[Stored data]

(** * Ledger and settlement engine of the expense backend

    A shallow embedding of the three pure helpers of the backend,

    - [calculateSplits]   (expense service),
    - [calculateBalances] (balance service),
    - [minimizeCashFlow]  (balance service),

    together with the request validation of the [createExpense] controller,
    and the code around them: the reports of the balance service
    ([getGroupBalances], [getUserBalances]), the balance between two users
    of the balance controller, the update of an expense ([updateExpense] in
    the controller and in the service), and the settlement code
    ([createSettlement], [getSettlementSuggestions]).

    JavaScript numbers are IEEE 754 binary64 values: they are modelled by
    Rocq's primitive [float]s, so every arithmetic operation below rounds
    exactly as it does in the running program. *)

From Stdlib Require Import ZArith List String Bool Lia Uint63 Floats Permutation.
Import ListNotations.

Set Warnings "-inexact-float".
Local Open Scope float_scope.

(** ** JavaScript numbers and the built-ins the helpers call *)

Module JS.

Definition number := float.

(** An array length or index as a number. *)
Definition of_nat (n : nat) : number := of_uint63 (Uint63.of_Z (Z.of_nat n)).

(** A non-negative integer below 2^53 as a number (exact). *)
Definition of_Z63 (n : Z) : number := of_uint63 (Uint63.of_Z n).

(** [a > b], [a < b], [a !== b], [a <= b] on numbers. *)
Definition gt (a b : number) : bool := b <? a.
Definition lt (a b : number) : bool := a <? b.
Definition le (a b : number) : bool := a <=? b.
Definition strict_neq (a b : number) : bool := negb (a =? b).

(** [isNaN(a)]. *)
Definition isNaN (a : number) : bool := is_nan a.

(** [Math.abs]. *)
Definition abs (a : number) : number := PrimFloat.abs a.

(** [Math.min] of two numbers: NaN when either is NaN, and -0 below +0. *)
Definition min (a b : number) : number :=
  if is_nan a || is_nan b then nan
  else if a <? b then a
  else if b <? a then b
  else if get_sign a then a else b.

(** The integer [n] for which [n / 100 - m * 2^e] is closest to zero, the
    larger one when there are two (step 5 of Number.prototype.toFixed). *)
Definition half_up_hundredths (m : positive) (e : Z) : Z :=
  if (0 <=? e)%Z then (100 * Zpos m * 2 ^ e)%Z
  else ((200 * Zpos m + 2 ^ (- e)) / 2 ^ (- e + 1))%Z.

(** [parseFloat(x.toFixed(2))].

    [toFixed] prints NaN and the infinities as themselves and a number of
    magnitude 1e21 or more in exponential notation, which reads back as
    the same number.  Otherwise it prints the sign and the decimal digits
    of [half_up_hundredths]; [parseFloat] reads them back as the nearest
    double, which is the correctly rounded quotient by 100 as long as the
    integer is below 2^53.  From 2^46 on the doubles are at least 1/64
    apart, so the nearest double to the printed decimal is the number
    itself. *)
Definition toFixed2 (x : number) : number :=
  match Prim2SF x with
  | S754_finite s m e =>
      if 0x1p46 <=? PrimFloat.abs x then x
      else
        let r := of_Z63 (half_up_hundredths m e) / 100 in
        if s then - r else r
  | S754_zero _ => 0
  | _ => x
  end.

(** [parseFloat(x)] of a value that is already a number: it is printed and
    read back, which only changes -0 (printed as "0"). *)
Definition parseFloat (x : number) : number :=
  if is_zero x then 0 else x.

End JS.

(** ** Results of fallible calls *)

(** The [AppError]s the helpers and the controller throw, by kind. *)
Inductive AppError : Type :=
| MissingRequiredFields     (* 'Missing required fields', 400 *)
| InvalidAmount             (* 'Amount must be a positive number', 400 *)
| EmptyParticipantSet       (* 'At least one user must be included in the split', 400 *)
| InvalidSplitType          (* 'Invalid split type. Must be EQUAL, EXACT, or PERCENTAGE', 400 *)
| NotAMember                (* 'You are not a member of this group', 403 *)
| NonMemberParticipant      (* 'One or more users are not members of this group', 400 *)
| SplitSumMismatch (total amount : JS.number)
| PercentageSumMismatch (total : JS.number).

Inductive Result (A : Type) : Type :=
| Ok (a : A)
| Throw (e : AppError).
Arguments Ok {A} a.
Arguments Throw {A} e.

(** ** The expense service: [calculateSplits] *)

Module ExpenseService.

(** An element of [splitBetween]: the fields the three policies read. *)
Record Participant : Type := mkParticipant {
  p_userId : string;
  p_amount : JS.number;
  p_percentage : JS.number
}.

(** An element of the returned [splits] array; only the PERCENTAGE policy
    stores a percentage. *)
Record Split : Type := mkSplit {
  s_userId : string;
  s_amount : JS.number;
  s_percentage : option JS.number
}.

(** An element that only names a user; the fields it lacks read as
    [undefined], which arithmetic turns into NaN. *)
Definition participant (u : string) : Participant := mkParticipant u nan nan.

(** The EQUAL case: [forEach((split, index) => splits.push(...))]. *)
Definition equalSplits (amount : JS.number) (splitBetween : list Participant)
  : list Split :=
  let len := List.length splitBetween in
  let splitAmount := JS.toFixed2 (amount / JS.of_nat len) in
  let lastAmount := amount - splitAmount * (JS.of_nat len - 1) in
  fst (fold_left
         (fun (acc : list Split * nat) split =>
            let (splits, index) := acc in
            let isLast := (Z.of_nat index =? Z.of_nat len - 1)%Z in
            (splits ++ [mkSplit (p_userId split)
                          (if isLast then JS.toFixed2 lastAmount else splitAmount)
                          None],
             S index))
         splitBetween ([], 0%nat)).

(** The EXACT case: the loop accumulates [totalAmount] and copies the
    amounts; the check comes after the loop. *)
Definition exactLoop (splitBetween : list Participant)
  : list Split * JS.number :=
  fold_left
    (fun (acc : list Split * JS.number) split =>
       let (splits, totalAmount) := acc in
       (splits ++ [mkSplit (p_userId split) (p_amount split) None],
        totalAmount + p_amount split))
    splitBetween ([], 0).

(** The PERCENTAGE case. *)
Definition percentageLoop (amount : JS.number) (splitBetween : list Participant)
  : list Split * JS.number :=
  fold_left
    (fun (acc : list Split * JS.number) split =>
       let (splits, totalPercentage) := acc in
       let splitAmount := JS.toFixed2 ((amount * p_percentage split) / 100) in
       (splits ++ [mkSplit (p_userId split) splitAmount (Some (p_percentage split))],
        totalPercentage + p_percentage split))
    splitBetween ([], 0).

Definition calculateSplits (amount : JS.number) (splitType : string)
           (splitBetween : list Participant) : Result (list Split) :=
  if String.eqb splitType "EQUAL" then
    Ok (equalSplits amount splitBetween)
  else if String.eqb splitType "EXACT" then
    let (splits, totalAmount) := exactLoop splitBetween in
    if JS.strict_neq totalAmount amount
    then Throw (SplitSumMismatch totalAmount amount)
    else Ok splits
  else if String.eqb splitType "PERCENTAGE" then
    let (splits, totalPercentage) := percentageLoop amount splitBetween in
    if JS.strict_neq totalPercentage 100
    then Throw (PercentageSumMismatch totalPercentage)
    else Ok splits
  else Throw InvalidSplitType.

(** The service's [createExpense] up to the computation of the splits.
    The two membership queries go to the database; their answers are
    parameters here. *)
Definition createExpense (isMember allParticipantsMembers : bool)
           (amount : JS.number) (splitType : string)
           (splitBetween : list Participant) : Result (list Split) :=
  if negb (String.eqb splitType "EQUAL" || String.eqb splitType "EXACT"
           || String.eqb splitType "PERCENTAGE")
  then Throw InvalidSplitType
  else if negb isMember then Throw NotAMember
  else if negb allParticipantsMembers then Throw NonMemberParticipant
  else calculateSplits amount splitType splitBetween.

End ExpenseService.

(** ** The expense controller: validation in front of the service *)

Module ExpenseController.
Import ExpenseService.

(** The fields of the request body the controller reads.  [splitBetween]
    is [None] when the field is absent; an empty string is an absent
    [groupId], [description] or [splitType]. *)
Record Body : Type := mkBody {
  groupId : string;
  description : string;
  amount : JS.number;
  splitType : string;
  splitBetween : option (list Participant)
}.

Definition falsy_string (s : string) : bool := String.eqb s "".
Definition falsy_number (a : JS.number) : bool := is_zero a || is_nan a.

Definition createExpense (isMember allParticipantsMembers : bool) (body : Body)
  : Result (list Split) :=
  match splitBetween body with
  | None => Throw MissingRequiredFields
  | Some participants =>
      if falsy_string (groupId body) || falsy_string (description body)
         || falsy_number (amount body) || falsy_string (splitType body)
      then Throw MissingRequiredFields
      else if JS.isNaN (amount body) || JS.le (amount body) 0
      then Throw InvalidAmount
      else if (List.length participants =? 0)%nat
      then Throw EmptyParticipantSet
      else ExpenseService.createExpense isMember allParticipantsMembers
             (JS.parseFloat (amount body)) (splitType body) participants
  end.

End ExpenseController.

(** ** The balance service: [calculateBalances] and [minimizeCashFlow] *)

Module BalanceService.

(** A JavaScript [Map] from user ids to numbers.  A [Map] iterates in
    insertion order and [set] on a present key keeps the key's place, so
    it is an association list with distinct keys. *)
Definition NumMap := list (string * JS.number).

Fixpoint map_get (k : string) (m : NumMap) : option JS.number :=
  match m with
  | [] => None
  | (k', v) :: m' => if String.eqb k' k then Some v else map_get k m'
  end.

Definition map_has (k : string) (m : NumMap) : bool :=
  match map_get k m with Some _ => true | None => false end.

Fixpoint map_set (k : string) (v : JS.number) (m : NumMap) : NumMap :=
  match m with
  | [] => [(k, v)]
  | (k', v') :: m' =>
      if String.eqb k' k then (k, v) :: m' else (k', v') :: map_set k v m'
  end.

(** [balances.get(k)] where the code uses it as a number: a missing key
    gives [undefined], which arithmetic turns into NaN. *)
Definition map_get_number (k : string) (m : NumMap) : JS.number :=
  match map_get k m with Some v => v | None => nan end.

(** The fields of an expense and of its splits that the fold reads. *)
Record ExpenseSplit : Type := mkExpenseSplit {
  es_userId : string;
  es_amount : JS.number
}.

Record Expense : Type := mkExpense {
  e_paidById : string;
  e_amount : JS.number;
  e_splits : list ExpenseSplit
}.

(** [if (!balances.has(k)) balances.set(k, 0)]. *)
Definition ensure (k : string) (balances : NumMap) : NumMap :=
  if map_has k balances then balances else map_set k 0 balances.

(** The body of the inner [forEach]: debit one participant. *)
Definition debit (balances : NumMap) (split : ExpenseSplit) : NumMap :=
  let userId := es_userId split in
  let amount := JS.parseFloat (es_amount split) in
  let balances := ensure userId balances in
  map_set userId (map_get_number userId balances - amount) balances.

(** The body of the outer [forEach]: credit the payer, debit the splits. *)
Definition addExpense (balances : NumMap) (expense : Expense) : NumMap :=
  let paidBy := e_paidById expense in
  let totalAmount := JS.parseFloat (e_amount expense) in
  let balances := ensure paidBy balances in
  let balances :=
    map_set paidBy (map_get_number paidBy balances + totalAmount) balances in
  fold_left debit (e_splits expense) balances.

Definition calculateBalances (expenses : list Expense) : NumMap :=
  fold_left addExpense expenses [].

(** An element of [balanceList] and of the working array. *)
Record Balance : Type := mkBalance {
  b_userId : string;
  b_amount : JS.number
}.

Record Transaction : Type := mkTransaction {
  t_from : string;
  t_to : string;
  t_amount : JS.number
}.

(** [arr[i]]; the loop only reads indices that [reduce] returned, which
    are in range, so the default is never used there. *)
Definition at_index (arr : list Balance) (i : nat) : Balance :=
  nth i arr (mkBalance "" nan).

Definition indexed (arr : list Balance) : list (nat * Balance) :=
  combine (seq 0 (List.length arr)) arr.

(** [arr.reduce((maxIdx, user, idx, arr) =>
      user.amount > arr[maxIdx].amount ? idx : maxIdx, 0)]. *)
Definition maxCreditIndex (arr : list Balance) : nat :=
  fold_left
    (fun maxIdx (ix : nat * Balance) =>
       if JS.gt (b_amount (snd ix)) (b_amount (at_index arr maxIdx))
       then fst ix else maxIdx)
    (indexed arr) 0%nat.

(** [arr.reduce((minIdx, user, idx, arr) =>
      user.amount < arr[minIdx].amount ? idx : minIdx, 0)]. *)
Definition maxDebitIndex (arr : list Balance) : nat :=
  fold_left
    (fun minIdx (ix : nat * Balance) =>
       if JS.lt (b_amount (snd ix)) (b_amount (at_index arr minIdx))
       then fst ix else minIdx)
    (indexed arr) 0%nat.

(** Assignment to the [amount] field of the object at index [i]. *)
Fixpoint set_amount (i : nat) (v : JS.number) (arr : list Balance) : list Balance :=
  match arr, i with
  | [], _ => []
  | b :: rest, O => mkBalance (b_userId b) v :: rest
  | b :: rest, S j => b :: set_amount j v rest
  end.

(** [arr.splice(i, 1)]: nothing is removed when [i] is out of range. *)
Fixpoint splice1 {A : Type} (i : nat) (arr : list A) : list A :=
  match arr, i with
  | [], _ => []
  | _ :: rest, O => rest
  | b :: rest, S j => b :: splice1 j rest
  end.
(** * altshift_tools_str: the transform dispatcher and the error reporter

    A shallow embedding of the two TypeScript modules of the repository:

    - the [tools-app] element, whose [_inputChange] handler maps the selected
      function name and the text of the input area to [_outputValue] and
      [_inputError];
    - the two global listeners ([error] and [unhandledrejection]) that post a
      JSON report of the failure value.

    JavaScript strings are sequences of UTF-16 code units, so a string is a
    list of code units here.  The platform primitives the code calls
    ([split], [join], [slice], [match], [Math.min], [btoa], [atob],
    [JSON.stringify], [JSON.parse], [instanceof]) are modelled after
    ECMA-262, the WHATWG HTML standard (forgiving-base64) and Web IDL.
    Of the engine's resource limits, the number of arguments of a call is
    modelled (the [deindent] case spreads one argument per indented line);
    the depth of the call stack and the maximal length of a string are
    not. *)

From Stdlib Require Import String Ascii List NArith ZArith Lia ZifyNat Bool.
Import ListNotations.

Set Implicit Arguments.
Set Warnings "-register-all".

(** ** Strings as code-unit sequences *)

Definition codeunit := N.
Definition jsstring := list codeunit.

Fixpoint str (s : string) : jsstring :=
  match s with
  | EmptyString => []
  | String a r => N_of_ascii a :: str r
  end.

Definition LF : codeunit := 10%N.
Definition QUOTE : codeunit := 34%N.
Definition BACKSLASH : codeunit := 92%N.

Definition jsstring_eqb (a b : jsstring) : bool :=
  if list_eq_dec N.eq_dec a b then true else false.

(** ** Completions: a call returns normally or throws *)

Inductive exn :=
| TypeError
| SyntaxError
| RangeError
| InvalidCharacterError
| Error (message : jsstring).

Inductive completion (A : Type) :=
| Normal (a : A)
| Throw (e : exn).
Arguments Normal {A} a.
Arguments Throw {A} e.

Definition bind {A B} (c : completion A) (k : A -> completion B) : completion B :=
  match c with
  | Normal a => k a
  | Throw e => Throw e
  end.

Notation "x <- c ;; k" := (bind c (fun x => k))
  (at level 61, c at next level, right associativity).

(** ** Numbers that [Math.min] and [slice] see: integers and [Infinity] *)

Inductive num :=
| Int (z : Z)
| Infinity.

Definition num_ltb (a b : num) : bool :=
  match a, b with
  | Int x, Int y => (x <? y)%Z
  | Int _, Infinity => true
  | Infinity, _ => false
  end.

(** [Math.min] on the arguments [values]: starts from [Infinity] and keeps
    the lowest.  This is the value of the call once it is made; whether a
    spread call with that many arguments can be made is [spread_arguments]
    below. *)
Definition Math_min (values : list num) : num :=
  fold_left (fun lowest number => if num_ltb number lowest then number else lowest)
            values Infinity.

(** ** String.prototype primitives *)

(** [s.split(sep)] for a separator of one code unit. *)
Fixpoint split (sep : codeunit) (s : jsstring) : list jsstring :=
  match s with
  | [] => [[]]
  | c :: r =>
      if (c =? sep)%N then [] :: split sep r
      else match split sep r with
           | l :: ls => (c :: l) :: ls
           | [] => [[c]]
           end
  end.

(** [a.join(sep)] on an array of strings. *)
Fixpoint join (sep : jsstring) (a : list jsstring) : jsstring :=
  match a with
  | [] => []
  | x :: r =>
      match r with
      | [] => x
      | _ :: _ => x ++ sep ++ join sep r
      end
  end.

(** [s.slice(start, end)]; [None] is an omitted [end]. *)
Definition String_slice (s : jsstring) (start : num) (end_ : option num) : jsstring :=
  let len := Z.of_nat (length s) in
  let clamp r :=
    match r with
    | Infinity => len
    | Int z => if (z <? 0)%Z then Z.max (len + z) 0 else Z.min z len
    end in
  let from := clamp start in
  let to := match end_ with None => len | Some e => clamp e end in
  if (from <? to)%Z then firstn (Z.to_nat (to - from)) (skipn (Z.to_nat from) s)
  else [].

(** The regular-expression class [\s]: WhiteSpace and LineTerminator. *)
Definition isWhiteSpace (c : codeunit) : bool :=
  ((9 <=? c) && (c <=? 13) || (c =? 32) || (c =? 160) || (c =? 5760)
   || (8192 <=? c) && (c <=? 8202) || (c =? 8232) || (c =? 8233)
   || (c =? 8239) || (c =? 8287) || (c =? 12288) || (c =? 65279))%N.

Fixpoint leading_whitespace (line : jsstring) : jsstring :=
  match line with
  | c :: r => if isWhiteSpace c then c :: leading_whitespace r else []
  | [] => []
  end.

(** [line.match(/^\s+/)]: the match's element 0, or [None] for [null]. *)
Definition String_match_leading_ws (line : jsstring) : option jsstring :=
  match leading_whitespace line with
  | [] => None
  | m => Some m
  end.

(** [.filter(match => match !== null)] *)
Fixpoint filter_not_null {A} (l : list (option A)) : list A :=
  match l with
  | [] => []
  | Some a :: r => a :: filter_not_null r
  | None :: r => filter_not_null r
  end.

(** ** The [deindent] case of [_inputChange] *)

Definition deindent (functionInput : jsstring) : jsstring :=
  let lines := split LF functionInput in
  let num_characters_to_remove :=
    Math_min (map (fun m => Int (Z.of_nat (length m)))
                  (filter_not_null (map String_match_leading_ws lines))) in
  let num_characters_to_remove :=
    match num_characters_to_remove with
    | Infinity => Int 0
    | n => n
    end in
  join [LF] (map (fun line => String_slice line num_characters_to_remove None) lines).

(** ** Base64: [btoa] and [atob] (WHATWG forgiving-base64, RFC 4648) *)

Definition PAD : codeunit := 61%N.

Task directions >>
Note every line above where the string "exactLoop" shows up, and copy those lines.

Your response >>
Definition exactLoop (splitBetween : list Participant)
    let (splits, totalAmount) := exactLoop splitBetween in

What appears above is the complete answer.